- _Exercise objective_: Of the lines below, copy those that hold the word "addresses".

- _Dataset records_:
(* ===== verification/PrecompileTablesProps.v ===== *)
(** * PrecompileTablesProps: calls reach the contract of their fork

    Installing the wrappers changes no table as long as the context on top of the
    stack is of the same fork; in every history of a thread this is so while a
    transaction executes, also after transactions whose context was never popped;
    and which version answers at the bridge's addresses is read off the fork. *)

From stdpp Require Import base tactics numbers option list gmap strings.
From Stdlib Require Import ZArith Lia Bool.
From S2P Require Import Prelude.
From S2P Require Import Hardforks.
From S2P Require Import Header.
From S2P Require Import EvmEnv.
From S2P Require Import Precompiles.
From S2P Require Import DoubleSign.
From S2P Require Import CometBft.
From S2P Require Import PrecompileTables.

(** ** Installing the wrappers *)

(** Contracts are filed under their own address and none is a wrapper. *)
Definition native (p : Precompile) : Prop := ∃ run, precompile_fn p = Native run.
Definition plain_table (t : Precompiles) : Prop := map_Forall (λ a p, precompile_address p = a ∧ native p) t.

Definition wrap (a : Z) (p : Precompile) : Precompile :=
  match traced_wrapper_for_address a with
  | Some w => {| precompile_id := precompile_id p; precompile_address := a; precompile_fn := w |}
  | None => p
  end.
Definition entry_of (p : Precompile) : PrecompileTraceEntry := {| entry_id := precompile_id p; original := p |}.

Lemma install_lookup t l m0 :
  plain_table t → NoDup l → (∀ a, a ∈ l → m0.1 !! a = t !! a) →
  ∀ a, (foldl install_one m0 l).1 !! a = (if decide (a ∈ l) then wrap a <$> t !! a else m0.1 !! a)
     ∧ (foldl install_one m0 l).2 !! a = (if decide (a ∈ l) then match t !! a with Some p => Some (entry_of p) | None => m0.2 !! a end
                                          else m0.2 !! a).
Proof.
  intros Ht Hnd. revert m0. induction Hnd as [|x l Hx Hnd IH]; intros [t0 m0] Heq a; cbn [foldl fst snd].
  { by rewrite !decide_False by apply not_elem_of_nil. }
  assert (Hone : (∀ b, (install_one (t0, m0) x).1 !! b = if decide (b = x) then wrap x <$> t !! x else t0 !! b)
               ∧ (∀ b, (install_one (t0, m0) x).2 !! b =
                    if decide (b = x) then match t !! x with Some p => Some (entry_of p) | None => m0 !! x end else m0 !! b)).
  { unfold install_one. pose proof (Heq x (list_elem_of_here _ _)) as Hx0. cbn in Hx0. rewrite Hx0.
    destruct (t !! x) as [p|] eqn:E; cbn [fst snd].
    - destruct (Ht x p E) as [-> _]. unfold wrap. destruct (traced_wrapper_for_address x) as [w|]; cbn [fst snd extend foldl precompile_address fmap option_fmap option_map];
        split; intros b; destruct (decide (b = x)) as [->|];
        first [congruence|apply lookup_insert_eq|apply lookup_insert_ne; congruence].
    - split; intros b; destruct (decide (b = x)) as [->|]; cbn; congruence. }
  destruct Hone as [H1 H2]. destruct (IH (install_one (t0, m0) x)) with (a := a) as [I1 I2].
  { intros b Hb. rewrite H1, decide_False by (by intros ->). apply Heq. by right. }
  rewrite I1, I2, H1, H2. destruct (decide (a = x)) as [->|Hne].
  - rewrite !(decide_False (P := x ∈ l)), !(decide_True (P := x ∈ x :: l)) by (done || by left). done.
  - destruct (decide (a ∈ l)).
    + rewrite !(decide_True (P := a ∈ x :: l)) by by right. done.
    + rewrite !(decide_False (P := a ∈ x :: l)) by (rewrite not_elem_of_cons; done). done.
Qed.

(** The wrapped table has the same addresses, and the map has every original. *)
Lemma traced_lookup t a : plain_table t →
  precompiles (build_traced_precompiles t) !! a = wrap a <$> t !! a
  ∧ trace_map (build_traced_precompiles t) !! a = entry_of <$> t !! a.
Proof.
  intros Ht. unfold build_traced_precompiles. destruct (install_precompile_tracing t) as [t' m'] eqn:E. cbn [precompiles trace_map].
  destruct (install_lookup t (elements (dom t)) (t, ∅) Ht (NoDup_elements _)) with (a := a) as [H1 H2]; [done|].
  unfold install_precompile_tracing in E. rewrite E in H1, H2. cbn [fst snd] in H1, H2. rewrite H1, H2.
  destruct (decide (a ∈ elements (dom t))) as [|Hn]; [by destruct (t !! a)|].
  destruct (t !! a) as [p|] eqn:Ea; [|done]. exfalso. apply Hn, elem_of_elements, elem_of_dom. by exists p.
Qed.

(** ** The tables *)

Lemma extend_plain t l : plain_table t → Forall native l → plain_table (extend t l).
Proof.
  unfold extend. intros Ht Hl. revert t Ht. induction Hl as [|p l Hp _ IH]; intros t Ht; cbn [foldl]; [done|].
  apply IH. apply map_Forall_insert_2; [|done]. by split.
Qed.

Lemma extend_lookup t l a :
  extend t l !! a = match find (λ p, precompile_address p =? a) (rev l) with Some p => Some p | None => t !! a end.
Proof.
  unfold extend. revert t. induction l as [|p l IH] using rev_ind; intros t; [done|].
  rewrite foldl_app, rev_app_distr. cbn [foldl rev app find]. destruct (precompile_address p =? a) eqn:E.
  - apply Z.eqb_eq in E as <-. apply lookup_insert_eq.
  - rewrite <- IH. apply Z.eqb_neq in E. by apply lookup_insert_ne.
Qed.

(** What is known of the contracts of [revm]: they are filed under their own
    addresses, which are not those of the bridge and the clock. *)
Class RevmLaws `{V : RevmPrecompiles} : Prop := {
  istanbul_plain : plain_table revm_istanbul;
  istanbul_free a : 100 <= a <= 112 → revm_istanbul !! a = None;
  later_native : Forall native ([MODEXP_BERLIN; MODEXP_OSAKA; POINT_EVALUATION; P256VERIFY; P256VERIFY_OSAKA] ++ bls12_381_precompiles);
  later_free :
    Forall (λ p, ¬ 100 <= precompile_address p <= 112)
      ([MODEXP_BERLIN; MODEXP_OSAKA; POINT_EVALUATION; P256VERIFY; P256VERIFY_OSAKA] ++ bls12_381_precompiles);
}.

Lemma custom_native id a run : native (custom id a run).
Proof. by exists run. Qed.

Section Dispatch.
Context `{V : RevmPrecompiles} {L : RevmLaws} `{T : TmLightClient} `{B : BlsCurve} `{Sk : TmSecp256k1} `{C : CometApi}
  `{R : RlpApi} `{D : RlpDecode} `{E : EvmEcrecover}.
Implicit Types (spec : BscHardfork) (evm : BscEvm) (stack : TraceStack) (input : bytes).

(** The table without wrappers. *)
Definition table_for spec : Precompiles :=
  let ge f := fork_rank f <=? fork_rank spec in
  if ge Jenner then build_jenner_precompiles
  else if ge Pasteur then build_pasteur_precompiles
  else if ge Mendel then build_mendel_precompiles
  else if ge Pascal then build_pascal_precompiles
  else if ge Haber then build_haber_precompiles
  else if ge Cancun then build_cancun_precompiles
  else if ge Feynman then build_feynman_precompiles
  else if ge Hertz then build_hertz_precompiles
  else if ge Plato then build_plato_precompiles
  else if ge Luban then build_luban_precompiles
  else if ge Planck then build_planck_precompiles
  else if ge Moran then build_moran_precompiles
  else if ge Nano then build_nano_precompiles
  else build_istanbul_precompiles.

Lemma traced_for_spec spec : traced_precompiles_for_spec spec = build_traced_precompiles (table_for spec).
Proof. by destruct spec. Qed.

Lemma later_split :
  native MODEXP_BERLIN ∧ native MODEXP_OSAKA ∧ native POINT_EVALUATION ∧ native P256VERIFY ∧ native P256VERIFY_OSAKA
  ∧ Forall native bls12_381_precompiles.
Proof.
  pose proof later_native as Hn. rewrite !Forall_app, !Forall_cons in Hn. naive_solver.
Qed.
...
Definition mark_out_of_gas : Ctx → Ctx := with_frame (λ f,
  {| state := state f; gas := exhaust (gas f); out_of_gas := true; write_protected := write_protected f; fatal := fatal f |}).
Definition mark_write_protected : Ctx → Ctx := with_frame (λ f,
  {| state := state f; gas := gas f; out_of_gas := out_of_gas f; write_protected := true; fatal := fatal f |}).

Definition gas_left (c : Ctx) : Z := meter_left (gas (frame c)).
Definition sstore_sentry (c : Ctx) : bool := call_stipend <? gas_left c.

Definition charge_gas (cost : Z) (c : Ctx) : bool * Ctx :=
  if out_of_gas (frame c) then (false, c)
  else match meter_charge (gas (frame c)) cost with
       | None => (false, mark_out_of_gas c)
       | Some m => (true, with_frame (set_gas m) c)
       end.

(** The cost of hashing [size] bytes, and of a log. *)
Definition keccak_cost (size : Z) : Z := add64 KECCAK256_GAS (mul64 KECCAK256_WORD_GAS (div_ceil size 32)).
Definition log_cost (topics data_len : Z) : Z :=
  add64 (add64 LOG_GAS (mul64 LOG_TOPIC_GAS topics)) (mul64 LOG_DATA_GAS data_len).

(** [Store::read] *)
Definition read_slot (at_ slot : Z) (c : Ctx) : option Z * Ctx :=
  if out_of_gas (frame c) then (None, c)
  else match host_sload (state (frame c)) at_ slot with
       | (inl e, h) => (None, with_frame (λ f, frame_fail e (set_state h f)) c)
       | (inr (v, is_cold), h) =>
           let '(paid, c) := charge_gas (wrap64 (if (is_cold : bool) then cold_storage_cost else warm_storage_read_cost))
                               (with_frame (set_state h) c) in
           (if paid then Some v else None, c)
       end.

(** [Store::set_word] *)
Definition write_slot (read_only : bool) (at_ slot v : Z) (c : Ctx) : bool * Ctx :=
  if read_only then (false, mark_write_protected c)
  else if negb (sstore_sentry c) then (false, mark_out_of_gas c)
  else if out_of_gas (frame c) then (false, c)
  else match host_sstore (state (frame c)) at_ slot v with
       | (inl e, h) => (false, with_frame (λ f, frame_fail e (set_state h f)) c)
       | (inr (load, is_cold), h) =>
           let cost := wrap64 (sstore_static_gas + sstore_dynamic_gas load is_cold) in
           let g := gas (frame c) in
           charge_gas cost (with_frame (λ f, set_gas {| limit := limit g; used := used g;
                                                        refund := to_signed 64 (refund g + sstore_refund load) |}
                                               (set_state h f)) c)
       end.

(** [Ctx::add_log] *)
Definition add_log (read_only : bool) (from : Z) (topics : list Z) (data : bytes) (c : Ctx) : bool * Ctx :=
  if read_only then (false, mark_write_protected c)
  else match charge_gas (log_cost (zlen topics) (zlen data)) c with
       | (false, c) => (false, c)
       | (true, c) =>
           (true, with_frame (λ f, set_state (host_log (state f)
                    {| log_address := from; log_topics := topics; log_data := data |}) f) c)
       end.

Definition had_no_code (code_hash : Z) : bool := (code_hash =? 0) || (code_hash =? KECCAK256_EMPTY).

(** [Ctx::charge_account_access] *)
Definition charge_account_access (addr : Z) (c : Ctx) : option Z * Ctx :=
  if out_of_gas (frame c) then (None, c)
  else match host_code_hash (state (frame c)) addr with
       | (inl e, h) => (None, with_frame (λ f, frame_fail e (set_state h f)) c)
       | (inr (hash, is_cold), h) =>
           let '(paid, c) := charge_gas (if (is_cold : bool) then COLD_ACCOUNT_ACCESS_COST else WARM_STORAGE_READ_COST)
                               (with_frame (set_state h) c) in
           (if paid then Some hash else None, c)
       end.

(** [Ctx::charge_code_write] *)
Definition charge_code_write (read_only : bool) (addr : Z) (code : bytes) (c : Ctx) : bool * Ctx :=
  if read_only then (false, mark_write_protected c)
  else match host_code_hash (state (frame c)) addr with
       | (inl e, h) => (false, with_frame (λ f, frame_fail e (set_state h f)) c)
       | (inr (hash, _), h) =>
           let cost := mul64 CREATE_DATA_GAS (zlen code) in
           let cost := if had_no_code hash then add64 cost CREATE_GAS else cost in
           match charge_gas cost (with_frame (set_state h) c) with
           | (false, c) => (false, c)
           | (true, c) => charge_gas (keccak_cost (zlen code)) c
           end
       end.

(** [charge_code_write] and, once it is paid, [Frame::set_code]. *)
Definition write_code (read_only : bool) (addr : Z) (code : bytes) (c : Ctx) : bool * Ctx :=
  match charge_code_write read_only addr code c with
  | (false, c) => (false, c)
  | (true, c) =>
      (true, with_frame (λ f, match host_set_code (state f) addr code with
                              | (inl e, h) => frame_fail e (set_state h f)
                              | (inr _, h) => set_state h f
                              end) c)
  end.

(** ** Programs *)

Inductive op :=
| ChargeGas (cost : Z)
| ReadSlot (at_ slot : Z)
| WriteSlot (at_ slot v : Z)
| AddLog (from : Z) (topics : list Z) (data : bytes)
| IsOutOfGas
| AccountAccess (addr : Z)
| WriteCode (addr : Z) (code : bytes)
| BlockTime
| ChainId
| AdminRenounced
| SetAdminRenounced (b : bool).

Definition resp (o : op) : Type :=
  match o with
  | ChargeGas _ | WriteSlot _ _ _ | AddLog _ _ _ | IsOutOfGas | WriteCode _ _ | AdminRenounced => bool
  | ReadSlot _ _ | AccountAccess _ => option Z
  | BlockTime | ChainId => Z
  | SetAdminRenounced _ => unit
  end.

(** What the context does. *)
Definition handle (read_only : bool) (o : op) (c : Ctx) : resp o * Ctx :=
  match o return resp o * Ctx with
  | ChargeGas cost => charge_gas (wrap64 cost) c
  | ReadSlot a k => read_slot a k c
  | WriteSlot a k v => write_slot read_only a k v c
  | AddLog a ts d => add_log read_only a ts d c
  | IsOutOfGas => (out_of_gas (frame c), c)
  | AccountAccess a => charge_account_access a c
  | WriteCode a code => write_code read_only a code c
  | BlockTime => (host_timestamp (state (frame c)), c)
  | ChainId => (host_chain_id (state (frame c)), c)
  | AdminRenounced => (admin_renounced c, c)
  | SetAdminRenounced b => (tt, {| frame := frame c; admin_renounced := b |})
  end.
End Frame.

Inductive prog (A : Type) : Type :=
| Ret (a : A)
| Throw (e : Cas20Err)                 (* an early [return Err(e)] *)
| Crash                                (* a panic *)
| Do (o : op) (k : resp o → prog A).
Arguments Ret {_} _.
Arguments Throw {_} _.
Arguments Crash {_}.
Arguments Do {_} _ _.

- _Result below_:
    and which version answers at the bridge's addresses is read off the fork. *)
(** The wrapped table has the same addresses, and the map has every original. *)
    addresses, which are not those of the bridge and the clock. *)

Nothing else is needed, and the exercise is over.